(Stored dataset items)
(** * dcargs: argument definitions derived from dataclass fields

    A shallow embedding of [dcargs/_arguments.py]: the [ArgumentDefinition]
    record, the five transformations applied by [make_from_field], and
    [add_argument]/[get_flag], together with the Python builtins they call
    and the collaborators they hand their results to. *)

From Stdlib Require Import ZArith String Ascii List Bool DecimalString DecimalZ.
From stdpp Require Import base option list strings gmap.

Set Warnings "-register-all".
Local Open Scope string_scope.
Local Open Scope Z_scope.

(** ** Python values, exceptions and builtins *)

Module Py.

(** Exceptions raised by the modelled code and its collaborators. *)
Inductive Exc : Type :=
| AssertionError (msg : string)
| TypeError (msg : string)
| KeyError (key : string)
| ValueError (msg : string)
| UnsupportedType
| InvalidChoice (token : string)
| ConversionError (token : string)
| MissingRequired (flag : string)
| UsageError (msg : string).

Inductive result (A : Type) : Type :=
| Ok (a : A)
| Raise (e : Exc).
Global Arguments Ok {A} a.
Global Arguments Raise {A} e.

Definition bind {A B} (m : result A) (k : A -> result B) : result B :=
  match m with
  | Ok a => k a
  | Raise e => Raise e
  end.

Fixpoint mapM {A B} (f : A -> result B) (l : list A) : result (list B) :=
  match l with
  | [] => Ok []
  | x :: r => bind (f x) (fun y => bind (mapM f r) (fun ys => Ok (y :: ys)))
  end.

(** The runtime values that occur as field defaults, parsed tokens and
    reconstructed field values.  [VOpaque] stands for a non-iterable object
    of any other class ([float], [pathlib.Path], ...) and carries what
    [str()] and [repr()] return for it. *)
Inductive Val : Type :=
| VNone
| VBool (b : bool)
| VInt (z : Z)
| VStr (s : string)
| VEnum (cls name : string) (value : Val)
| VTuple (items : list Val)
| VList (items : list Val)
| VSet (items : list Val)
| VOpaque (cls str_form repr_form : string).

(** [x is None] *)
Definition is_None (v : Val) : bool :=
  match v with VNone => true | _ => false end.

(** [isinstance(x, enum.Enum)] *)
Definition is_Enum (v : Val) : bool :=
  match v with VEnum _ _ _ => true | _ => false end.

(** [hasattr(x, "__iter__")] *)
Definition has_iter (v : Val) : bool :=
  match v with
  | VStr _ | VTuple _ | VList _ | VSet _ => true
  | _ => false
  end.

(** The items produced by iterating over a value; a string iterates over
    its one-character substrings. *)
Fixpoint chars (s : string) : list Val :=
  match s with
  | EmptyString => []
  | String c r => VStr (String c EmptyString) :: chars r
  end.

Definition iter (v : Val) : result (list Val) :=
  match v with
  | VTuple l | VList l | VSet l => Ok l
  | VStr s => Ok (chars s)
  | _ => Raise (TypeError "object is not iterable")
  end.

(** [s.replace(old, new)] for a one-character [old]. *)
Fixpoint replace (old : ascii) (new : string) (s : string) : string :=
  match s with
  | EmptyString => EmptyString
  | String c r =>
      if Ascii.eqb c old then new +:+ replace old new r
      else String c (replace old new r)
  end.

(** [sep.join(parts)] *)
Definition join (sep : string) (parts : list string) : string :=
  String.concat sep parts.

Fixpoint contains (c : ascii) (s : string) : bool :=
  match s with
  | EmptyString => false
  | String d r => Ascii.eqb d c || contains c r
  end.

(** [str(z)] for an [int]: the decimal numeral, with a minus sign. *)
Definition str_int (z : Z) : string :=
  NilZero.string_of_int (Z.to_int z).

(** [int(s)] on the decimal fragment: an optional sign followed by one or
    more ASCII digits.  (Surrounding whitespace and digit-group
    underscores, which [int] also accepts, are outside this fragment.) *)
Definition int_of_str (s : string) : result Z :=
  let bad := Raise (ValueError "invalid literal for int() with base 10") in
  match s with
  | String "+"%char r =>
      match NilZero.uint_of_string r with
      | Some d => Ok (Z.of_uint d)
      | None => bad
      end
  | _ =>
      match NilZero.int_of_string s with
      | Some d => Ok (Z.of_int d)
      | None => bad
      end
  end.

Definition hex_digit (n : N) : ascii :=
  ascii_of_N (if (n <? 10)%N then 48 + n else 87 + n)%N.

Definition dquote : ascii := ascii_of_N 34.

§ **Directions for this task**:
Out of the data above, set down the lines from the one with "ConversionError (token : string)" to the one with "of any other", both included, exactly as written and with no additions.

§ **Answer space**:
| ConversionError (token : string)
| MissingRequired (flag : string)
| UsageError (msg : string).

Inductive result (A : Type) : Type :=
| Ok (a : A)
| Raise (e : Exc).
Global Arguments Ok {A} a.
Global Arguments Raise {A} e.

Definition bind {A B} (m : result A) (k : A -> result B) : result B :=
  match m with
  | Ok a => k a
  | Raise e => Raise e
  end.

Fixpoint mapM {A B} (f : A -> result B) (l : list A) : result (list B) :=
  match l with
  | [] => Ok []
  | x :: r => bind (f x) (fun y => bind (mapM f r) (fun ys => Ok (y :: ys)))
  end.

(** The runtime values that occur as field defaults, parsed tokens and
    reconstructed field values.  [VOpaque] stands for a non-iterable object
    of any other class ([float], [pathlib.Path], ...) and carries what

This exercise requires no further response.